Lemma sample_trace : allowed_trace ∅ sample_ops sample_spec.
Proof.
  eapply trace_cons; [apply allow_construct; [done|unfold fd_limit; lia]|].
  eapply trace_cons; [eapply (allow_update _ _ 1000); [reflexivity|reflexivity|]|].
  { split; [vm_compute; tauto|]. split; [done|]. intros ptr s H Hr.
    apply lookup_insert_Some in H as [[<- <-]|[_ H]]; [by destruct Hr|by rewrite lookup_empty in H]. }
  eapply trace_cons; [apply allow_construct; [done|unfold fd_limit; lia]|].
  eapply trace_cons; [eapply (allow_update _ _ 2000); [reflexivity|reflexivity|]|].
  { split; [vm_compute; tauto|]. split; [done|]. intros ptr s H Hr.
    apply lookup_insert_Some in H as [[<- <-]|[_ H]]; [by destruct Hr|].
    apply lookup_insert_Some in H as [[<- <-]|[_ H]]; [done|].
    apply lookup_insert_Some in H as [[<- <-]|[_ H]]; [by destruct Hr|by rewrite lookup_empty in H]. }
  eapply trace_cons; [eapply (allow_update _ _ 2000); [reflexivity|reflexivity|]|].
  { split; [vm_compute; tauto|done]. }
  replace sample_spec with
    (<[2000 := updated (mkSpec 6 4 Watched) kNoneEvent]>
      (<[2000 := updated (mkSpec 6 0 Fresh) (write_enabled 0)]>
        (<[2000 := mkSpec 6 0 Fresh]>
          (<[1000 := updated (mkSpec 5 0 Fresh) (read_enabled 0)]> (<[1000 := mkSpec 5 0 Fresh]> (∅ : Spec)))))).
  - apply trace_nil.
  - by vm_compute.
Qed.

Lemma sample_registered : exists ch s, sample_spec !! ch = Some s /\ registered s.
Proof. exists 1000. eexists. split; [reflexivity|by left]. Qed.

Lemma channels_never_fail_witness :
  (exists l l', foldM perform (newEventLoop (P := EPollPoller.EPollPoller)) sample_ops = Ok l /\
     poll_turn (Some sample_kernel) 0 l = Ok l' /\ 1000 ∈ activeChannels_ l') /\
  (exists l l', foldM perform (newEventLoop (P := PollPoller.PollPoller)) sample_ops = Ok l /\
     poll_turn (Some sample_kernel) 0 l = Ok l' /\ 1000 ∈ activeChannels_ l').
Proof.
  split.
  - destruct (channels_never_fail (P := EPollPoller.EPollPoller) sample_ops sample_spec sample_kernel 0
      sample_trace sample_kernel_ok sample_registered) as (l & l' & Hr & _ & Hp & _).
    exists l, l'. split; [done|]. split; [done|].
    vm_compute in Hr. injection Hr as <-. vm_compute in Hp. injection Hp as <-. simpl. left.
  - destruct (channels_never_fail (P := PollPoller.PollPoller) sample_ops sample_spec sample_kernel 0
      sample_trace sample_kernel_ok sample_registered) as (l & l' & Hr & _ & Hp & _).
    exists l, l'. split; [done|]. split; [done|].
    vm_compute in Hr. injection Hr as <-. vm_compute in Hp. injection Hp as <-. simpl. left.
Defined.

Import EPollPoller PollPoller.

(** C10: After the same program that follows the life cycle of channels, on a kernel
    whose registered descriptors stay open, the two pollers report the same ready
    channels with the same received events, if epoll reports fewer than a batch. *)
Theorem pollers_agree ops S k now
  (Htrace : allowed_trace ∅ ops S) (Hk : kernel_ok k)
  (Hreg : exists ch s, S !! ch = Some s /\ registered s) :
  exists (le le' : EventLoop EPollPoller) (lp lp' : EventLoop PollPoller),
    foldM perform newEventLoop ops = Ok le /\ poll_turn (Some k) now le = Ok le' /\
    foldM perform newEventLoop ops = Ok lp /\ poll_turn (Some k) now lp = Ok lp' /\
    (zlen (activeChannels_ le') < zlen (EPollPoller.events_ (poller_ le)) ->
     activeChannels_ le' ≡ₚ activeChannels_ lp' /\
     forall ch, ch ∈ activeChannels_ le' ->
       exists r, revents_ <$> heap le' !! ch = Some r /\ revents_ <$> heap lp' !! ch = Some r).
Proof.
  destruct (linv_run (P := EPollPoller) ∅ newEventLoop ops S linv_init Htrace) as (le & Hre & Hle).
  destruct (linv_run (P := PollPoller) ∅ newEventLoop ops S linv_init Htrace) as (lp & Hrp & Hlp).
  destruct (linv_poll S le k now Hle Hk Hreg) as (le' & Hpe & _ & Rese).
  destruct (linv_poll S lp k now Hlp Hk Hreg) as (lp' & Hpp & Hlp' & Resp).
  exists le, le', lp, lp'. repeat (split; [done|]). intros Hfull.
  assert (Hbp : zlen (activeChannels_ lp') < batch (poller_ lp)) by (eapply PollLaws.poll_batch_room; [apply Hlp|done]).
  assert (Hiff : forall ch, ch ∈ activeChannels_ le' <-> ch ∈ activeChannels_ lp').
  { intros ch; split; intros Hin.
    - destruct (pr_sound _ _ _ _ _ _ Rese _ Hin) as (s & Hs & Hrd). by eapply (pr_complete _ _ _ _ _ _ Resp Hbp).
    - destruct (pr_sound _ _ _ _ _ _ Resp _ Hin) as (s & Hs & Hrd). by eapply (pr_complete _ _ _ _ _ _ Rese Hfull). }
  split; [by apply NoDup_Permutation; [apply Rese|apply Resp|]|].
  intros ch Hin. destruct (pr_sound _ _ _ _ _ _ Rese _ Hin) as (s & Hs & Hrd).
  destruct (common_chan _ _ _ _ _ (inv_common _ _ _ (l_inv _ _ Hle)) Hs) as (c1 & Hc1 & _).
  destruct (common_chan _ _ _ _ _ (inv_common _ _ _ (l_inv _ _ Hlp)) Hs) as (c2 & Hc2 & _).
  rewrite (pr_revents _ _ _ _ _ _ Rese _ _ _ Hs Hc1), (pr_revents _ _ _ _ _ _ Resp _ _ _ Hs Hc2).
  rewrite !decide_True by (done || by apply Hiff). simpl. eauto.
Qed.

Lemma pollers_agree_witness :
  exists (le le' : EventLoop EPollPoller) (lp lp' : EventLoop PollPoller),
    foldM perform newEventLoop sample_ops = Ok le /\ poll_turn (Some sample_kernel) 0 le = Ok le' /\
    foldM perform newEventLoop sample_ops = Ok lp /\ poll_turn (Some sample_kernel) 0 lp = Ok lp' /\
    activeChannels_ le' ≡ₚ activeChannels_ lp'.
Proof.
  destruct (pollers_agree sample_ops sample_spec sample_kernel 0 sample_trace sample_kernel_ok sample_registered)
    as (le & le' & lp & lp' & H1 & H2 & H3 & H4 & H5).
  exists le, le', lp, lp'. repeat (split; [done|]). apply H5.
  vm_compute in H1. injection H1 as <-. vm_compute in H2. injection H2 as <-. by vm_compute.
Defined.

End Loop.

(** ** Functors, wakeup and quit across threads *)
Module Functors.

(** Where the loop thread is. *)
Inductive LoopPc :=
| BeforeLoop                       (* loop() not called yet *)
| Polling                          (* in poller_->poll *)
| Handling (wakeupActive : bool)   (* events being handled; the wakeup channel still to be handled *)
| Entered                          (* callingPendingFunctors_ set, queue not swapped yet *)
| Calling (functors : list nat)    (* the functors swapped out and not run yet *)
| Stopped.                         (* loop() returned *)

Record State := mkState {
  pc : LoopPc;
  looping_ : bool;
  quit_ : bool;
  callingPendingFunctors_ : bool;
  iteration_ : Z;
  pendingFunctors_ : list nat;
  wakeupFd_ : Z;                   (* the counter of the eventfd *)
  waking : nat;                    (* threads between their store and their wakeup() *)
  queued : list nat;               (* history: functors passed to queueInLoop *)
  executed : list nat;             (* history: functors run by doPendingFunctors *)
}.

Definition newState : State := mkState BeforeLoop false false false 0 [] 0 0 [] [].

Definition set_pc (p : LoopPc) (s : State) : State :=
  mkState p (looping_ s) (quit_ s) (callingPendingFunctors_ s) (iteration_ s) (pendingFunctors_ s)
    (wakeupFd_ s) (waking s) (queued s) (executed s).
Definition set_waking (n : nat) (s : State) : State :=
  mkState (pc s) (looping_ s) (quit_ s) (callingPendingFunctors_ s) (iteration_ s) (pendingFunctors_ s)
    (wakeupFd_ s) n (queued s) (executed s).
Definition set_quit (s : State) : State :=
  mkState (pc s) (looping_ s) true (callingPendingFunctors_ s) (iteration_ s) (pendingFunctors_ s)
    (wakeupFd_ s) (waking s) (queued s) (executed s).
Definition set_calling (b : bool) (s : State) : State :=
  mkState (pc s) (looping_ s) (quit_ s) b (iteration_ s) (pendingFunctors_ s)
    (wakeupFd_ s) (waking s) (queued s) (executed s).

(** [write] of 1 to an eventfd: EAGAIN, only logged, when the counter is at its
    maximum. *)
Definition wakeup (s : State) : State :=
  mkState (pc s) (looping_ s) (quit_ s) (callingPendingFunctors_ s) (iteration_ s) (pendingFunctors_ s)
    (if wakeupFd_ s <? 2 ^ 64 - 2 then wakeupFd_ s + 1 else wakeupFd_ s) (waking s) (queued s) (executed s).

(** [read] of the eventfd resets the counter. *)
Definition handleRead (s : State) : State :=
  mkState (pc s) (looping_ s) (quit_ s) (callingPendingFunctors_ s) (iteration_ s) (pendingFunctors_ s)
    0 (waking s) (queued s) (executed s).

(** The locked part of [queueInLoop]. *)
Definition push (f : nat) (s : State) : State :=
  mkState (pc s) (looping_ s) (quit_ s) (callingPendingFunctors_ s) (iteration_ s) (pendingFunctors_ s ++ [f])
    (wakeupFd_ s) (waking s) (queued s ++ [f]) (executed s).

(** [queueInLoop] up to its wakeup: in the loop thread it wakes at once or not
    at all; another thread has its wakeup still to come. *)
Definition queueInLoop (inLoopThread : bool) (f : nat) (s : State) : State :=
  let s := push f s in
  if negb inLoopThread then set_waking (S (waking s)) s
  else if callingPendingFunctors_ s then wakeup s else s.

Definition quit (inLoopThread : bool) (s : State) : State :=
  let s := set_quit s in
  if negb inLoopThread then set_waking (S (waking s)) s else s.

(** [functors.swap(pendingFunctors_)] under the lock. *)
Definition swap_functors (s : State) : State :=
  mkState (Calling (pendingFunctors_ s)) (looping_ s) (quit_ s) (callingPendingFunctors_ s) (iteration_ s) []
    (wakeupFd_ s) (waking s) (queued s) (executed s).

Definition start_loop (s : State) : State :=
  mkState Polling true false (callingPendingFunctors_ s) (iteration_ s) (pendingFunctors_ s)
    (wakeupFd_ s) (waking s) (queued s) (executed s).

(** Another thread calls quit() between [quit_ = false] and the first test of
    [while (!quit_)]: loop() returns without a turn. *)
Definition start_and_stop (s : State) : State :=
  mkState Stopped false true (callingPendingFunctors_ s) (iteration_ s) (pendingFunctors_ s)
    (wakeupFd_ s) (S (waking s)) (queued s) (executed s).

(** [seen]: the wakeup channel is among the active ones if it is readable; it may be
    missing when poll failed with EINTR or its batch of events was full. *)
Definition poll_returns (seen : bool) (s : State) : State :=
  mkState (Handling (seen && (0 <? wakeupFd_ s))) (looping_ s) (quit_ s) (callingPendingFunctors_ s) (iteration_ s + 1)
    (pendingFunctors_ s) (wakeupFd_ s) (waking s) (queued s) (executed s).

Definition run_functor (f : nat) (rest : list nat) (s : State) : State :=
  mkState (Calling rest) (looping_ s) (quit_ s) (callingPendingFunctors_ s) (iteration_ s) (pendingFunctors_ s)
    (wakeupFd_ s) (waking s) (queued s) (executed s ++ [f]).

(** The end of [doPendingFunctors] and the test of [while (!quit_)]. *)
Definition end_turn (s : State) : State :=
  let s := set_calling false s in
  if quit_ s then
    mkState Stopped false (quit_ s) (callingPendingFunctors_ s) (iteration_ s) (pendingFunctors_ s)
      (wakeupFd_ s) (waking s) (queued s) (executed s)
  else set_pc Polling s.

(** The atomic actions. *)
Inductive action :=
| Start                  (* loop thread: loop() up to its first poll *)
| StartAndStop           (* the same, with another thread's quit() up to its wakeup in between *)
| PollReturns            (* loop thread: poll returns, for any reason *)
| PollMisses             (* loop thread: poll returns without the wakeup channel *)
| HandleWakeup           (* loop thread: the wakeup channel's handler *)
| EndHandling            (* loop thread: all active channels handled *)
| SwapFunctors           (* loop thread: the swap in doPendingFunctors *)
| RunFunctor             (* loop thread: the next functor *)
| EndTurn                (* loop thread: doPendingFunctors returns, test of quit_ *)
| LoopQueues (f : nat)   (* loop thread: queueInLoop by a handler, a functor or before loop() *)
| LoopQuits              (* loop thread: quit() *)
| OtherQueues (f : nat)  (* another thread: queueInLoop up to its wakeup *)
| OtherQuits             (* another thread: quit() up to its wakeup *)
| OtherWakes.            (* another thread: its wakeup *)

(** The loop thread can run user code here. *)
Definition user_code (s : State) : bool :=
  match pc s with
  | BeforeLoop | Handling _ | Calling _ => true
  | _ => false
  end.

Definition step (s : State) (a : action) : option State :=
  match a with
  | Start => match pc s with BeforeLoop => Some (start_loop s) | _ => None end
  | StartAndStop => match pc s with BeforeLoop => Some (start_and_stop s) | _ => None end
  | PollReturns => match pc s with Polling => Some (poll_returns true s) | _ => None end
  | PollMisses => match pc s with Polling => Some (poll_returns false s) | _ => None end
  | HandleWakeup => match pc s with Handling true => Some (set_pc (Handling false) (handleRead s)) | _ => None end
  | EndHandling =>
      match pc s with Handling false => Some (set_pc Entered (set_calling true s)) | _ => None end
  | SwapFunctors => match pc s with Entered => Some (swap_functors s) | _ => None end
  | RunFunctor => match pc s with Calling (f :: rest) => Some (run_functor f rest s) | _ => None end
  | EndTurn => match pc s with Calling [] => Some (end_turn s) | _ => None end
  | LoopQueues f => if user_code s then Some (queueInLoop true f s) else None
  | LoopQuits => if user_code s then Some (quit true s) else None
  | OtherQueues f => Some (queueInLoop false f s)
  | OtherQuits => Some (quit false s)
  | OtherWakes => match waking s with S n => Some (set_waking n (wakeup s)) | O => None end
  end.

########

= WORK TASK =
Within the listing above, say how many lines contain the string "threads". Reply with the number only.

= EXERCISE SOLUTION =
2